Belum ada standar yang seragam untuk memecah aplikasi agen pintar di industri keuangan; pemecahan dapat dilakukan secara fleksibel berdasarkan proses bisnis, tanggung jawab jabatan, atau tipe tugas. Pengamatan IDC menemukan bahwa karena model bisnis dan struktur organisasi berbagai lembaga keuangan berbeda, pemecahan aplikasi agen pintar tidak perlu mengikuti aturan tetap; harus disesuaikan dengan kebutuhan nyata masing-masing. Pemecahan berdasarkan proses bisnis dapat mewujudkan pemberdayaan cerdas seluruh proses, misalnya pada bisnis pinjaman membagi menjadi agen peninjauan sebelum pinjaman, agen pemantauan selama pinjaman, dan agen manajemen setelah pinjaman; pemecahan berdasarkan tanggung jawab jabatan dapat menyesuaikan kebutuhan berbagai jabatan, seperti agen pintar khusus untuk manajer pelanggan dan staf pengendalian risiko; pemecahan berdasarkan tipe tugas dapat memfokuskan pada kemampuan yang dapat digunakan ulang. Contohnya, dalam skenario bisnis pinjaman, agen penulisan laporan, agen ekstraksi informasi, dan agen komputasi matematis dapat digunakan ulang pada beberapa tugas seperti sebelum, selama, dan setelah pinjaman. Cara pemecahan yang fleksibel dapat meningkatkan ketepatan sasaran penerapan agen pintar dan efisiensinya.

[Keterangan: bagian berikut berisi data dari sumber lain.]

(** [view_filter] says whether the OID is covered, and otherwise drops the
    bindings inside it. *)
Lemma view_filter_spec k oid bs oids s :
  oid_ok oid -> points s bs oids -> StronglySorted before oids -> Forall oid_ok oids ->
  if decide (Exists (fun v => v `prefix_of` oid) oids)
  then view_filter k oid bs s = Ok (true, bs, s)
  else exists bs' s', view_filter k oid bs s = Ok (false, bs', s') /\ same_shape s s' /\
    points s' bs' (List.filter (fun v => negb (bool_decide (oid `prefix_of` v))) oids).
Proof.
  intros Ho HP. revert s HP. induction oids as [|v oids IH] in bs |- *; intros s HP Hs Hok.
  - inversion HP; subst. rewrite decide_False by (by inversion 1). exists [], s. split_and!; done.
  - inversion HP as [|b ? bs0 ? Hb HP0]; subst. cbn in Hb.
    inversion_clear Hs as [|?? Hs0 Hv]. inversion_clear Hok as [|?? Hokv Hok0].
    destruct (deref_oid _ _ _ Hb) as (vw & Hd & Ev). cbn [view_filter]. rewrite Hd. cbn [mbind res_bind].
    rewrite Ev, (oid_ok_cover v oid) by done.
    destruct (decide (v `prefix_of` oid)) as [Hp|Hp].
    { rewrite decide_True by (by left). done. }
    assert (Exists (fun v => v `prefix_of` oid) (v :: oids) <-> Exists (fun v => v `prefix_of` oid) oids) as Hex.
    { rewrite Exists_cons. tauto. }
    destruct (decide (oid `prefix_of` v)) as [Hq|Hq]; cbn [Z.ltb Z.compare].
    + assert (~ Exists (fun v => v `prefix_of` oid) oids) as Hn.
      { rewrite Exists_exists. intros (v' & Hin & Hp'). rewrite Forall_forall in Hv.
        exact (before_not_inside v v' oid (Hv _ Hin) Hp' Hq). }
      rewrite decide_False by tauto.
      specialize (IH bs0 (vlink_del k b s)). rewrite decide_False in IH by done.
      destruct IH as (bs' & s' & E & Hsh & HP'); [by eapply same_shape_points; [apply vlink_del_shape|]|done|done|].
      exists bs', s'. split_and!; [done| |].
      * eapply same_shape_trans; [apply vlink_del_shape|done].
      * cbn [List.filter]. by rewrite bool_decide_true by done.
    + specialize (IH bs0 s HP0 Hs0 Hok0).
      destruct (decide (Exists (fun v => v `prefix_of` oid) oids)) as [Hc|Hc].
      * rewrite decide_True by tauto. by rewrite IH.
      * rewrite decide_False by tauto. destruct IH as (bs' & s' & -> & Hsh & HP'). cbn [mbind res_bind].
        exists (b :: bs'), s'. split_and!; try done. cbn [List.filter]. rewrite bool_decide_false by done. cbn [negb].
        constructor; [|done]. cbn. by rewrite (shape_oid_of _ _ _ (proj1 Hsh)).
Qed.

Lemma sorted_filter {A} (R : A -> A -> Prop) f l : StronglySorted R l -> StronglySorted R (List.filter f l).
Proof.
  induction 1 as [|x l Hl IH Hx]; simpl; [constructor|]. destruct (f x); [|done]. constructor; [done|].
  apply Forall_forall. intros y Hy. rewrite Forall_forall in Hx. apply Hx.
  apply list_elem_of_In in Hy. apply List.filter_In in Hy as [Hy _]. by apply list_elem_of_In.
Qed.

(** [view_insert] keeps the order when the OID is outside every view. *)
Lemma view_insert_spec oid b bs oids s :
  oid_ok oid -> points s bs oids -> StronglySorted before oids -> Forall oid_ok oids ->
  Forall (fun v => ~ v `prefix_of` oid /\ ~ oid `prefix_of` v) oids ->
  exists bs' o1 o2, view_insert oid b bs s = Ok bs' /\ oids = o1 ++ o2 /\ StronglySorted before (o1 ++ oid :: o2) /\
    (oid_of s (b_view b) = Some oid -> points s bs' (o1 ++ oid :: o2)).
Proof.
  intros Ho HP. induction HP as [|b1 v bs oids Hb HP IH]; intros Hs Hok Hn.
  - exists [b], [], []. split_and!; try done; [repeat constructor|]. intros Hb. by repeat constructor.
  - inversion_clear Hs as [|?? Hs0 Hv]. inversion_clear Hok as [|?? Hokv Hok0]. inversion_clear Hn as [|?? [Hn1 Hn2] Hn0].
    destruct (deref_oid _ _ _ Hb) as (vw & Hd & Ev). cbn [view_insert]. rewrite Hd. cbn [mbind res_bind]. rewrite Ev.
    destruct (oid_cmp_spec v oid Hokv Ho) as (Hlt & Heq & Hgt).
    destruct (Z.ltb_spec 0 (oid_cmp v oid)) as [Hc|Hc].
    + exists (b :: b1 :: bs), [], (v :: oids). split_and!; try done.
      * cbn [app]. constructor; [by constructor|]. assert (before oid v) as Hbv by (split; [by apply Hgt|done]).
        constructor; [done|]. rewrite Forall_forall in Hv, Hn0 |- *. intros y Hy.
        split; [|by apply Hn0]. etransitivity; [apply Hbv|apply (Hv y Hy)].
      * intros Hb'. repeat constructor; done.
    + destruct (IH Hs0 Hok0 Hn0) as (bs' & o1 & o2 & -> & -> & Hs' & HP'). cbn [mbind res_bind].
      exists (b1 :: bs'), (v :: o1), o2. split_and!; try done.
      * cbn [app]. constructor; [done|]. apply Forall_app in Hv as [Hv1 Hv2]. apply Forall_app. split; [done|].
        constructor; [|done]. split; [|done]. destruct (oid_lt_total v oid) as [Hx|[->|Hx]]; [done|by destruct Hn1|].
        apply Hgt in Hx. lia.
      * intros Hb'. constructor; [done|exact (HP' Hb')].
Qed.

(** [view_create] returns the one view with that OID. *)
Lemma view_create_spec oid s :
  views_wf s -> oid_ok oid -> zlen oid <= 1024 ->
  exists a s', view_create oid s = Ok (a, s') /\ views_wf s' /\ extends s s' /\ oid_of s' a = Some oid.
Proof.
  intros (H1 & H2 & H3) Ho Hl. unfold view_create.
  assert (forall v, mib_view_search (mib_views s) oid = Some v -> v ∈ mib_views s /\ v_oid v = oid) as Hfound.
  { intros v. clear H1 H2. induction H3 as [|v0 vs [_ Hv] _ IH]; simpl; [done|].
    destruct (Z.eqb_spec (oid_cmp (v_oid v0) oid) 0) as [E|E].
    - intros [= <-]. split; [left|]. by apply (oid_cmp_spec (v_oid v0) oid Hv Ho).
    - intros Hv0. destruct (IH Hv0). split; [by right|done]. }
  destruct (mib_view_search (mib_views s) oid) as [v|] eqn:Es.
  - destruct (Hfound v eq_refl) as [Hin Ev]. exists (v_addr v), s. split_and!; try done.
    unfold oid_of. clear -H1 Hin Ev. induction (mib_views s) as [|v0 vs IH]; [by apply elem_of_nil in Hin|].
    cbn [map] in H1. apply NoDup_cons in H1 as [Hn H1]. apply elem_of_cons in Hin as [<-|Hin]; simpl.
    + rewrite Z.eqb_refl. simpl. by f_equal.
    + rewrite (proj2 (Z.eqb_neq _ _)); [auto|]. intros E. apply Hn. rewrite E.
      apply list_elem_of_In, in_map, list_elem_of_In. done.
  - assert (Forall (fun v => v_oid v <> oid) (mib_views s)) as Hnew.
    { clear -Es H3 Ho. induction H3 as [|v0 vs [_ Hv] _ IH]; simpl in Es; [constructor|].
      destruct (Z.eqb_spec (oid_cmp (v_oid v0) oid) 0) as [E|E]; [done|]. constructor; [|auto].
      intros E'. apply E. by apply (oid_cmp_spec (v_oid v0) oid Hv Ho). }
    unfold oid_dup, MIB_VALUE_MAX_LEN. rewrite (proj2 (Z.leb_le _ _) Hl). cbn [mbind res_bind v_addr].
    eexists _, _. split; [done|]. rewrite Forall_forall in H3, Hnew.
    assert (Forall (fun v => v_addr v <> brk s) (mib_views s)) as Hfresh.
    { apply Forall_forall. intros v Hv. destruct (H3 v Hv). lia. }
    unfold views_wf. split_and!.
    + cbn. apply NoDup_cons. split; [|done]. intros Hin%list_elem_of_In. apply in_map_iff in Hin as (v & E & Hin).
      apply list_elem_of_In in Hin. rewrite Forall_forall in Hfresh. by apply (Hfresh v).
    + cbn. apply NoDup_cons. split; [|done]. intros Hin%list_elem_of_In. apply in_map_iff in Hin as (v & E & Hin).
      apply list_elem_of_In in Hin. by apply (Hnew v).
    + cbn. constructor; [cbn; split; [lia|done]|]. apply Forall_forall. intros v Hv. destruct (H3 v Hv). split; [lia|done].
    + split; [|by intros []]. intros a o. unfold oid_of. cbn. destruct (Z.eqb_spec (brk s) a) as [<-|]; [|done].
      intros E. exfalso. clear -Hfresh E. induction Hfresh as [|v vs Hv _ IH]; simpl in E; [done|].
      rewrite (proj2 (Z.eqb_neq _ _) Hv) in E. auto.
    + unfold oid_of. cbn. by rewrite Z.eqb_refl.
Qed.

Lemma same_shape_extends s s' : same_shape s s' -> extends s s'.
Proof. intros (E & _ & Hp). split; [|done]. intros a o. by rewrite (shape_oid_of _ _ _ E). Qed.

Lemma prefix_Exists_app (oid : list Z) o1 o2 o :
  Exists (fun v => v `prefix_of` o) (o1 ++ oid :: o2) <-> Exists (fun v => v `prefix_of` o) (o1 ++ o2) \/ oid `prefix_of` o.
Proof. rewrite !Exists_app, Exists_cons. tauto. Qed.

Model bahasa besar sedang mendorong berbagai bidang di keuangan untuk beralih ke model RaaS (Results-as-a-Service, RaaS), tetapi dalam proses penerapannya menghadapi berbagai tantangan seperti kuantifikasi hasil dan kepatuhan. Kemampuan pemrosesan data multimoda dan analisis prediktif model bahasa besar dapat secara akurat memadankan kebutuhan bisnis di bidang seperti penyaluran kredit, pengendalian risiko, dan pemasaran, sehingga mewujudkan model RaaS “bayar sesuai hasil”, yaitu lembaga keuangan membayar biaya berdasarkan efektivitas nyata layanan cerdas, sehingga menurunkan risiko investasi awal. Namun, penerapan model ini memiliki kesulitan yang jelas: kuantifikasi hasil tidak memiliki standar yang seragam, sehingga sulit mengukur secara akurat nilai sebenarnya dari layanan cerdas; hasil bisnis dipengaruhi banyak faktor, sehingga membuat penelusuran sebab akibat sulit; penetapan tanggung jawab tidak jelas—jika terjadi risiko, sulit membedakan tanggung jawab penyedia model dan lembaga keuangan; selain itu, masalah seperti keamanan data dan tinjauan kepatuhan juga membatasi penerapan RaaS secara berskala.